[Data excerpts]
---
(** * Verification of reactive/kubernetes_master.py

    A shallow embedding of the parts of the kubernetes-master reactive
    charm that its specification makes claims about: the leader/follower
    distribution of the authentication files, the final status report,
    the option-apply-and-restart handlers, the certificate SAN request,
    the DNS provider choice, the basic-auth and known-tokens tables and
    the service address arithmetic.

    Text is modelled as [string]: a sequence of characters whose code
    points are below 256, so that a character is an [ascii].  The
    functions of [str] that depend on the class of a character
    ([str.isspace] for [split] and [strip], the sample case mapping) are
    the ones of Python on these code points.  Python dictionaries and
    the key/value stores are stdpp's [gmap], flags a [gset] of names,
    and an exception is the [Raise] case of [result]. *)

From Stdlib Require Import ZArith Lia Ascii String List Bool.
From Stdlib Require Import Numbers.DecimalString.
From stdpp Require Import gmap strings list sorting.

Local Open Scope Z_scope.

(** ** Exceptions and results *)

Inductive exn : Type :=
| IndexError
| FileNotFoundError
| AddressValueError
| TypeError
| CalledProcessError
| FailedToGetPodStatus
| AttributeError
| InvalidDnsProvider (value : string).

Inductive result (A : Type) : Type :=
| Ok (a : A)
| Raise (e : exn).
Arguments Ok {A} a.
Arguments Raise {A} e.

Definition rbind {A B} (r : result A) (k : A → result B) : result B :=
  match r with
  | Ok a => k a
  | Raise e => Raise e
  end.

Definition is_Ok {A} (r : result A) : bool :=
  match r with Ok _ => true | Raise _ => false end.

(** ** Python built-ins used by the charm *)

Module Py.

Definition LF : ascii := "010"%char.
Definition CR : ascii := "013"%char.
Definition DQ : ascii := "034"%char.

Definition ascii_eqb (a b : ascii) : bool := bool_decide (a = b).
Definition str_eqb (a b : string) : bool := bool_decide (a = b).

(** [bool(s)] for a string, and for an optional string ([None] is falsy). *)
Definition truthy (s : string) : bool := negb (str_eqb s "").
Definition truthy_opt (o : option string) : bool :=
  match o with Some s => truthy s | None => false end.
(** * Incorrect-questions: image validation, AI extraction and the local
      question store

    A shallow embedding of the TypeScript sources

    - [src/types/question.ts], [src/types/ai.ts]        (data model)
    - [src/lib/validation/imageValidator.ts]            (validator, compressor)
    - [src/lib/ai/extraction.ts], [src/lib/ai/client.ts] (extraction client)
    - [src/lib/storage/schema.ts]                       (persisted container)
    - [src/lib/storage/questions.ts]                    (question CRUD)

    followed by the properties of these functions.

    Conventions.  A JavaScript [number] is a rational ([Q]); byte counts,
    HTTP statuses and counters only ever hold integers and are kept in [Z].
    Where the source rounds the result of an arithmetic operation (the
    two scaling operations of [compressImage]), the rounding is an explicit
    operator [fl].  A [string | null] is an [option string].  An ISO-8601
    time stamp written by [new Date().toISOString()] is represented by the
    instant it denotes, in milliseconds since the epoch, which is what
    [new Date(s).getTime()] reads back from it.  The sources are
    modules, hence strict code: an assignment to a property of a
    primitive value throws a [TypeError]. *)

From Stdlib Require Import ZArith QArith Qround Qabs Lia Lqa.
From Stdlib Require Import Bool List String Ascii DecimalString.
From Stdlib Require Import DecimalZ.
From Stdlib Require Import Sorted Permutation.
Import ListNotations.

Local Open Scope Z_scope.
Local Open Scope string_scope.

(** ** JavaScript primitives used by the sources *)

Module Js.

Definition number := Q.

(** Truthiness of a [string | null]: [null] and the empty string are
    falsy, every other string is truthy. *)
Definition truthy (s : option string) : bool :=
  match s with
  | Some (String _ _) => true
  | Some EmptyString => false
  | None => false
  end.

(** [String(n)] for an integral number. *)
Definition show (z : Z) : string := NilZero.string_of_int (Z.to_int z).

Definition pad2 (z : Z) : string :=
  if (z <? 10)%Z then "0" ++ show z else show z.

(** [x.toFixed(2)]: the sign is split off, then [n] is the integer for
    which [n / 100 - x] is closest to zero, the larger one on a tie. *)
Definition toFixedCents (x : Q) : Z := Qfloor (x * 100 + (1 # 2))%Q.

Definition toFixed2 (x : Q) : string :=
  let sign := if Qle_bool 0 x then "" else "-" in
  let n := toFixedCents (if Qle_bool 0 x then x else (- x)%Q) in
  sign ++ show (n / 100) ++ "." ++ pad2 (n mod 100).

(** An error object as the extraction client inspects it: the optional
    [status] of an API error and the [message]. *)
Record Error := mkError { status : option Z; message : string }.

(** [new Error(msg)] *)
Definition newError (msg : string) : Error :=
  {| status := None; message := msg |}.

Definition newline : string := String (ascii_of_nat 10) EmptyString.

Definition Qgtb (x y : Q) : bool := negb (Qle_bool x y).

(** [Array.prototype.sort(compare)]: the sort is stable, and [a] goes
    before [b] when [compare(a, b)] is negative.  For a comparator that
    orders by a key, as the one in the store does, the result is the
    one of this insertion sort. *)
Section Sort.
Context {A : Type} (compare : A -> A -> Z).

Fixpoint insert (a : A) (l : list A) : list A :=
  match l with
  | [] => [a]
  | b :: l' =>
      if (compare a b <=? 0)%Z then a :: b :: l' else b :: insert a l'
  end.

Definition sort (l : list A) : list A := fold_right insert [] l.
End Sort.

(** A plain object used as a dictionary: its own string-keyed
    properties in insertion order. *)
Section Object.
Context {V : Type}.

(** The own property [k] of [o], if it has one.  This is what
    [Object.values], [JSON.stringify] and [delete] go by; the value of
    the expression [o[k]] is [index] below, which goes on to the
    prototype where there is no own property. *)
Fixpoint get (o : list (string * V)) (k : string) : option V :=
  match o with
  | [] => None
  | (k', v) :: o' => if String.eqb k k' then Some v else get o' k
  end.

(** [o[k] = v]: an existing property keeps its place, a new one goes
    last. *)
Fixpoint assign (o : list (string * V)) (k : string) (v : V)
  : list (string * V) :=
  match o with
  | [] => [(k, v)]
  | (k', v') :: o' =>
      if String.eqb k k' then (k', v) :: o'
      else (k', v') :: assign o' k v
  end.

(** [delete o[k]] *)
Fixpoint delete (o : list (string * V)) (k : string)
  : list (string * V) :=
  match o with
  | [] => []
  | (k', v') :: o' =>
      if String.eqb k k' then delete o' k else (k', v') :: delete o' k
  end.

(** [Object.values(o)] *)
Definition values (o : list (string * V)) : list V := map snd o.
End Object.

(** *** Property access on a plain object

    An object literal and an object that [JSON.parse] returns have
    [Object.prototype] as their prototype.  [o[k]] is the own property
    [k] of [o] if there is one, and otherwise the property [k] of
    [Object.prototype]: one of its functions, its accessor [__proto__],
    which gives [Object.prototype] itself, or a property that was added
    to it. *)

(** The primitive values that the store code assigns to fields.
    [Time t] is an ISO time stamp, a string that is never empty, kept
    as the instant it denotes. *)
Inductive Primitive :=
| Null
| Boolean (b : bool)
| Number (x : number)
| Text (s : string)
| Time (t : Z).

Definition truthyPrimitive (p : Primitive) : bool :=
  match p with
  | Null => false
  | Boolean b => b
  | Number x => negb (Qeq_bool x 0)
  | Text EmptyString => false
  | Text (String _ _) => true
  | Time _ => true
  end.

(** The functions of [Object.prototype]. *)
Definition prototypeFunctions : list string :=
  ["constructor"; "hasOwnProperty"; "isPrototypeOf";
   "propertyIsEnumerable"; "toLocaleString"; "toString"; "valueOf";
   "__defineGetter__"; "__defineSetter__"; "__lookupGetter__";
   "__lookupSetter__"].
---
§ About this exercise
All of the entries above need to be reproduced exactly.

§ Answer to this exercise
(** * Verification of reactive/kubernetes_master.py

    A shallow embedding of the parts of the kubernetes-master reactive
    charm that its specification makes claims about: the leader/follower
    distribution of the authentication files, the final status report,
    the option-apply-and-restart handlers, the certificate SAN request,
    the DNS provider choice, the basic-auth and known-tokens tables and
    the service address arithmetic.

    Text is modelled as [string]: a sequence of characters whose code
    points are below 256, so that a character is an [ascii].  The
    functions of [str] that depend on the class of a character
    ([str.isspace] for [split] and [strip], the sample case mapping) are
    the ones of Python on these code points.  Python dictionaries and
    the key/value stores are stdpp's [gmap], flags a [gset] of names,
    and an exception is the [Raise] case of [result]. *)

From Stdlib Require Import ZArith Lia Ascii String List Bool.
From Stdlib Require Import Numbers.DecimalString.
From stdpp Require Import gmap strings list sorting.

Local Open Scope Z_scope.

(** ** Exceptions and results *)

Inductive exn : Type :=
| IndexError
| FileNotFoundError
| AddressValueError
| TypeError
| CalledProcessError
| FailedToGetPodStatus
| AttributeError
| InvalidDnsProvider (value : string).

Inductive result (A : Type) : Type :=
| Ok (a : A)
| Raise (e : exn).
Arguments Ok {A} a.
Arguments Raise {A} e.

Definition rbind {A B} (r : result A) (k : A → result B) : result B :=
  match r with
  | Ok a => k a
  | Raise e => Raise e
  end.

Definition is_Ok {A} (r : result A) : bool :=
  match r with Ok _ => true | Raise _ => false end.

(** ** Python built-ins used by the charm *)

Module Py.

Definition LF : ascii := "010"%char.
Definition CR : ascii := "013"%char.
Definition DQ : ascii := "034"%char.

Definition ascii_eqb (a b : ascii) : bool := bool_decide (a = b).
Definition str_eqb (a b : string) : bool := bool_decide (a = b).

(** [bool(s)] for a string, and for an optional string ([None] is falsy). *)
Definition truthy (s : string) : bool := negb (str_eqb s "").
Definition truthy_opt (o : option string) : bool :=
  match o with Some s => truthy s | None => false end.
(** * Incorrect-questions: image validation, AI extraction and the local
      question store

    A shallow embedding of the TypeScript sources

    - [src/types/question.ts], [src/types/ai.ts]        (data model)
    - [src/lib/validation/imageValidator.ts]            (validator, compressor)
    - [src/lib/ai/extraction.ts], [src/lib/ai/client.ts] (extraction client)
    - [src/lib/storage/schema.ts]                       (persisted container)
    - [src/lib/storage/questions.ts]                    (question CRUD)

    followed by the properties of these functions.

    Conventions.  A JavaScript [number] is a rational ([Q]); byte counts,
    HTTP statuses and counters only ever hold integers and are kept in [Z].
    Where the source rounds the result of an arithmetic operation (the
    two scaling operations of [compressImage]), the rounding is an explicit
    operator [fl].  A [string | null] is an [option string].  An ISO-8601
    time stamp written by [new Date().toISOString()] is represented by the
    instant it denotes, in milliseconds since the epoch, which is what
    [new Date(s).getTime()] reads back from it.  The sources are
    modules, hence strict code: an assignment to a property of a
    primitive value throws a [TypeError]. *)

From Stdlib Require Import ZArith QArith Qround Qabs Lia Lqa.
From Stdlib Require Import Bool List String Ascii DecimalString.
From Stdlib Require Import DecimalZ.
From Stdlib Require Import Sorted Permutation.
Import ListNotations.

Local Open Scope Z_scope.
Local Open Scope string_scope.

(** ** JavaScript primitives used by the sources *)

Module Js.

Definition number := Q.

(** Truthiness of a [string | null]: [null] and the empty string are
    falsy, every other string is truthy. *)
Definition truthy (s : option string) : bool :=
  match s with
  | Some (String _ _) => true
  | Some EmptyString => false
  | None => false
  end.

(** [String(n)] for an integral number. *)
Definition show (z : Z) : string := NilZero.string_of_int (Z.to_int z).

Definition pad2 (z : Z) : string :=
  if (z <? 10)%Z then "0" ++ show z else show z.

(** [x.toFixed(2)]: the sign is split off, then [n] is the integer for
    which [n / 100 - x] is closest to zero, the larger one on a tie. *)
Definition toFixedCents (x : Q) : Z := Qfloor (x * 100 + (1 # 2))%Q.

Definition toFixed2 (x : Q) : string :=
  let sign := if Qle_bool 0 x then "" else "-" in
  let n := toFixedCents (if Qle_bool 0 x then x else (- x)%Q) in
  sign ++ show (n / 100) ++ "." ++ pad2 (n mod 100).

(** An error object as the extraction client inspects it: the optional
    [status] of an API error and the [message]. *)
Record Error := mkError { status : option Z; message : string }.

(** [new Error(msg)] *)
Definition newError (msg : string) : Error :=
  {| status := None; message := msg |}.

Definition newline : string := String (ascii_of_nat 10) EmptyString.

Definition Qgtb (x y : Q) : bool := negb (Qle_bool x y).

(** [Array.prototype.sort(compare)]: the sort is stable, and [a] goes
    before [b] when [compare(a, b)] is negative.  For a comparator that
    orders by a key, as the one in the store does, the result is the
    one of this insertion sort. *)
Section Sort.
Context {A : Type} (compare : A -> A -> Z).

Fixpoint insert (a : A) (l : list A) : list A :=
  match l with
  | [] => [a]
  | b :: l' =>
      if (compare a b <=? 0)%Z then a :: b :: l' else b :: insert a l'
  end.

Definition sort (l : list A) : list A := fold_right insert [] l.
End Sort.

(** A plain object used as a dictionary: its own string-keyed
    properties in insertion order. *)
Section Object.
Context {V : Type}.

(** The own property [k] of [o], if it has one.  This is what
    [Object.values], [JSON.stringify] and [delete] go by; the value of
    the expression [o[k]] is [index] below, which goes on to the
    prototype where there is no own property. *)
Fixpoint get (o : list (string * V)) (k : string) : option V :=
  match o with
  | [] => None
  | (k', v) :: o' => if String.eqb k k' then Some v else get o' k
  end.

(** [o[k] = v]: an existing property keeps its place, a new one goes
    last. *)
Fixpoint assign (o : list (string * V)) (k : string) (v : V)
  : list (string * V) :=
  match o with
  | [] => [(k, v)]
  | (k', v') :: o' =>
      if String.eqb k k' then (k', v) :: o'
      else (k', v') :: assign o' k v
  end.

(** [delete o[k]] *)
Fixpoint delete (o : list (string * V)) (k : string)
  : list (string * V) :=
  match o with
  | [] => []
  | (k', v') :: o' =>
      if String.eqb k k' then delete o' k else (k', v') :: delete o' k
  end.

(** [Object.values(o)] *)
Definition values (o : list (string * V)) : list V := map snd o.
End Object.

(** *** Property access on a plain object

    An object literal and an object that [JSON.parse] returns have
    [Object.prototype] as their prototype.  [o[k]] is the own property
    [k] of [o] if there is one, and otherwise the property [k] of
    [Object.prototype]: one of its functions, its accessor [__proto__],
    which gives [Object.prototype] itself, or a property that was added
    to it. *)

(** The primitive values that the store code assigns to fields.
    [Time t] is an ISO time stamp, a string that is never empty, kept
    as the instant it denotes. *)
Inductive Primitive :=
| Null
| Boolean (b : bool)
| Number (x : number)
| Text (s : string)
| Time (t : Z).

Definition truthyPrimitive (p : Primitive) : bool :=
  match p with
  | Null => false
  | Boolean b => b
  | Number x => negb (Qeq_bool x 0)
  | Text EmptyString => false
  | Text (String _ _) => true
  | Time _ => true
  end.

(** The functions of [Object.prototype]. *)
Definition prototypeFunctions : list string :=
  ["constructor"; "hasOwnProperty"; "isPrototypeOf";
   "propertyIsEnumerable"; "toLocaleString"; "toString"; "valueOf";
   "__defineGetter__"; "__defineSetter__"; "__lookupGetter__";
   "__lookupSetter__"].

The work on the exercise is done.